2.
Cosa sto facendo?
Mi chiesi appena dopo aver spento il telefonino.
Guarda che questa è roba grossa! Non te la caverai mica con la solita ramanzina!
La mia coscienza continuava a tormentarmi così la annacquai con un paio di Gin lemon.
Purtroppo però, aveva ragione. Non avevo mai fatto, in vita mia, una cazzata più grossa di quella che stavo per fare.
Stavo… per… fare…
Giusto! Non ho ancora fatto niente! Ho solo chiamato un tizio e fissato un appuntamento! Mandai giù un altro Gin lemon mentre la notte avanzava e, con essa, anche l’ora dell’incontro.

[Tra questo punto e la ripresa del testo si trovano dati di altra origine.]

(** * Strategist-small: RAG knowledge base, search tool and analysis crew

    A shallow embedding of [source.py].  The script is glue over three
    third-party platforms (LlamaIndex, Groq/LangChain, CrewAI).  The glue is
    modelled as it is written: every method and function is a computation in
    a state-and-exception monad over the interpreter state, and every call
    into a third-party package is made through the interface [Platform],
    whose operations are left abstract.

    Conventions.
    - A Python exception does not roll back earlier mutations: a computation
      returns its outcome ([Ok] or [Raise]) together with the state reached.
    - Library calls that touch files, the network or a model are operations
      on an abstract [World] and may raise.  Constructors of library
      configuration objects ([Agent(...)], [Document(...)],
      [index.as_query_engine(...)], ...) are modelled as total record
      constructors.
    - Every library call, [print], file write and assignment to the module
      global is appended to [trace], in program order. *)

From Stdlib Require Import ZArith String Ascii List DecimalString.
From stdpp Require Import base option list strings gmap.
Import ListNotations.

Local Open Scope string_scope.
Local Open Scope list_scope.

(** ** Python values *)

Record Exception := mkException { exc_class : string; exc_message : string }.

Definition ValueError (msg : string) : Exception := mkException "ValueError" msg.

Inductive Res (A : Type) : Type :=
| Ok (a : A)
| Raise (e : Exception).
Arguments Ok {A} a.
Arguments Raise {A} e.

(** [str(n)] for a non-negative [int]. *)
Definition str_of_nat (n : nat) : string := NilZero.string_of_uint (Nat.to_uint n).

(** [s * n] on strings. *)
Fixpoint str_mul (s : string) (n : nat) : string :=
  match n with
  | O => ""
  | S n' => s +:+ str_mul s n'
  end.

Definition nl : string := String (ascii_of_nat 10) EmptyString.

(** A triple-quoted literal, given line by line. *)
Definition py_lines (ls : list string) : string := String.concat nl ls.

(** ** The state-and-exception monad *)

Definition ST (S A : Type) : Type := S -> Res A * S.

Definition ret {S A : Type} (a : A) : ST S A := fun s => (Ok a, s).

Definition bind {S A B : Type} (m : ST S A) (k : A -> ST S B) : ST S B :=
  fun s =>
    match m s with
    | (Ok a, s') => k a s'
    | (Raise e, s') => (Raise e, s')
    end.

Definition raise {S A : Type} (e : Exception) : ST S A := fun s => (Raise e, s).

Notation "x <- c1 ;; c2" := (bind c1 (fun x => c2))
  (at level 100, c1 at next level, c2 at level 200, right associativity).
Notation "c1 ;; c2" := (bind c1 (fun _ => c2))
  (at level 100, c2 at level 200, right associativity).

(** [for x in xs: body(x)] *)
Fixpoint for_each {S A : Type} (xs : list A) (body : A -> ST S unit) : ST S unit :=
  match xs with
  | [] => ret tt
  | x :: xs' => body x ;; for_each xs' body
  end.

(** Results of [f] on each element, in order; stops at the first exception. *)
Fixpoint map_each {S A B : Type} (f : A -> ST S B) (xs : list A) : ST S (list B) :=
  match xs with
  | [] => ret []
  | x :: xs' => y <- f x ;; ys <- map_each f xs' ;; ret (y :: ys)
  end.

(** ** Library objects *)

(** [llama_index.core.Document]: the two fields the script sets. *)
Record Document := mkDocument { text : string; metadata : gmap string string }.

Inductive PDFReader := mkPDFReader.
Inductive DocxReader := mkDocxReader.
Inductive SimpleWebPageReader := mkSimpleWebPageReader.

Record HuggingFaceEmbedding := mkHuggingFaceEmbedding { model_name : string }.

Record LlamaGroq := mkLlamaGroq { llama_model : string; llama_api_key : option string }.

(** The node parser, as configured: its two chunking parameters. *)
Record SimpleNodeParser := mkSimpleNodeParser { chunk_size : Z; chunk_overlap : Z }.

(** The object returned by [index.as_query_engine(...)]. *)
Record QueryEngine (Index : Type) := mkQueryEngine
  { qe_index : Index; similarity_top_k : Z; response_mode : string }.
Arguments mkQueryEngine {Index}.
Arguments qe_index {Index}.
Arguments similarity_top_k {Index}.
Arguments response_mode {Index}.

Record ChatGroq := mkChatGroq
  { model : string; api_key : option string; temperature : Decimal.decimal }.

(** The functions of the module that are wrapped as tools. *)
Inductive ToolFunction := fn_search_knowledge_base.

(** What the decorator [@tool(name)] makes of a function. *)
Record Tool := mkTool { tool_name : string; tool_func : ToolFunction }.

Record Agent := mkAgent
  { role : string; goal : string; backstory : string;
    tools : list Tool; llm : ChatGroq; verbose : bool }.

(** [context] is [None] when the keyword is not passed. *)
#[warnings="-register-all"]
Inductive Task := mkTask
  (description : string) (agent : Agent) (expected_output : string)
  (context : option (list Task)).

Definition description (t : Task) : string := let '(mkTask d _ _ _) := t in d.
Definition agent (t : Task) : Agent := let '(mkTask _ a _ _) := t in a.
Definition expected_output (t : Task) : string := let '(mkTask _ _ e _) := t in e.
Definition context (t : Task) : option (list Task) := let '(mkTask _ _ _ c) := t in c.

Inductive Process := sequential | hierarchical.

Record Crew := mkCrew
  { agents : list Agent; tasks : list Task; process : Process; crew_verbose : bool }.

(** ** The third-party platforms *)

Class Platform := {
  World : Type;
  Node : Type;
  Index : Type;
  StorageContext : Type;
  Response : Type;
  CrewOutput : Type;
  (* llama_index.core.node_parser: defaults of [from_defaults] *)
  DEFAULT_CHUNK_SIZE : Z;
  DEFAULT_CHUNK_OVERLAP : Z;
  os_getenv : string -> World -> option string;
  Settings_set_embed_model : HuggingFaceEmbedding -> World -> World;
  Settings_set_llm : LlamaGroq -> World -> World;
  PDFReader_load_data : PDFReader -> string -> ST World (list Document);
  DocxReader_load_data : DocxReader -> string -> ST World (list Document);
  (* with open(path, 'r', encoding='utf-8') as f: f.read() *)
  open_read : string -> ST World string;
  SimpleWebPageReader_load_data : SimpleWebPageReader -> list string -> ST World (list Document);
  get_nodes_from_documents : SimpleNodeParser -> list Document -> ST World (list Node);
  VectorStoreIndex_init : list Node -> ST World Index;
  storage_context_persist : Index -> string -> ST World unit;
  StorageContext_from_defaults : string -> ST World StorageContext;
  load_index_from_storage : StorageContext -> ST World Index;
  query : QueryEngine Index -> string -> ST World Response;
  str_Response : Response -> string;
  kickoff : Crew -> ST World CrewOutput;
  str_CrewOutput : CrewOutput -> string;
  (* with open(name, "w") as f: f.write(content) *)
  open_write : string -> string -> ST World unit
}.

Section Program.
Context `{P : Platform}.

(** Keyword arguments left out take the library's defaults. *)
Definition SimpleNodeParser_from_defaults (chunk_size chunk_overlap : option Z)
  : SimpleNodeParser :=
  mkSimpleNodeParser (default DEFAULT_CHUNK_SIZE chunk_size)
                     (default DEFAULT_CHUNK_OVERLAP chunk_overlap).

Definition as_query_engine (idx : Index) (similarity_top_k : Z) (response_mode : string)
  : QueryEngine Index :=
  mkQueryEngine idx similarity_top_k response_mode.

(** The calls and effects of the script, with their arguments. *)
Inductive Event :=
| Call_print (s : string)
| Getenv (name : string)
| New_HuggingFaceEmbedding (e : HuggingFaceEmbedding)
| New_LlamaGroq (l : LlamaGroq)
| Set_Settings_embed_model (e : HuggingFaceEmbedding)
| Set_Settings_llm (l : LlamaGroq)
| New_PDFReader
| New_DocxReader
| New_SimpleWebPageReader
| New_Document (d : Document)
| Call_PDFReader_load_data (file : string)
| Call_DocxReader_load_data (file : string)
| Call_open_read (path : string)
| Call_SimpleWebPageReader_load_data (urls : list string)
| Call_from_defaults (chunk_size chunk_overlap : option Z)
| Call_get_nodes_from_documents (parser : SimpleNodeParser) (docs : list Document)
| New_VectorStoreIndex (nodes : list Node)
| Call_persist (idx : Index) (persist_dir : string)
| Call_StorageContext_from_defaults (persist_dir : string)
| Call_load_index_from_storage
| Call_as_query_engine (qe : QueryEngine Index)
| Call_query (qe : QueryEngine Index) (q : string)
| New_ChatGroq (c : ChatGroq)
| New_Agent (a : Agent)
| New_Task (t : Task)
| New_Crew (c : Crew)
| Call_kickoff (c : Crew)
| Call_open_write (name content : string)
| Set_global_query_engine (qe : QueryEngine Index).

(** The interpreter state: the module global [query_engine], the outside
    world and the trace of effects. *)
Record Env := mkEnv
  { query_engine : option (QueryEngine Index); world : World; trace : list Event }.

Definition M : Type -> Type := ST Env.

Definition log (e : Event) : M unit :=
  fun s => (Ok tt, mkEnv (query_engine s) (world s) (trace s ++ [e])).

(** A library call [op], recorded as [e]. *)
Definition call {A : Type} (e : Event) (op : ST World A) : M A :=
  fun s =>
    let '(r, w) := op (world s) in
    (r, mkEnv (query_engine s) w (trace s ++ [e])).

Tiiiiiiii Tiiiiiii Tiiiiiiii
Una sveglia mi destò. Mi alzai assonnato dal letto. Mi ero addormentato e il pomeriggio era volato in un lampo. Erano le 9 e dovevo incontrare il tizio dell’annuncio.
Mi vestii alla meglio e scesi giù al palazzo.
Il tizio non era ancora arrivato
Mi sedetti sul gradino del portone a fissare le auto che passavano davanti a me. Ogni faro che vedevo cercavo di capire se fosse lui. Ero in ansia.
Dalla voce questo “Massimo” mi sembrava tutt’altro che giovane. Un uomo maturo e sicuramente, uno di quei classici milanesi perfezionisti.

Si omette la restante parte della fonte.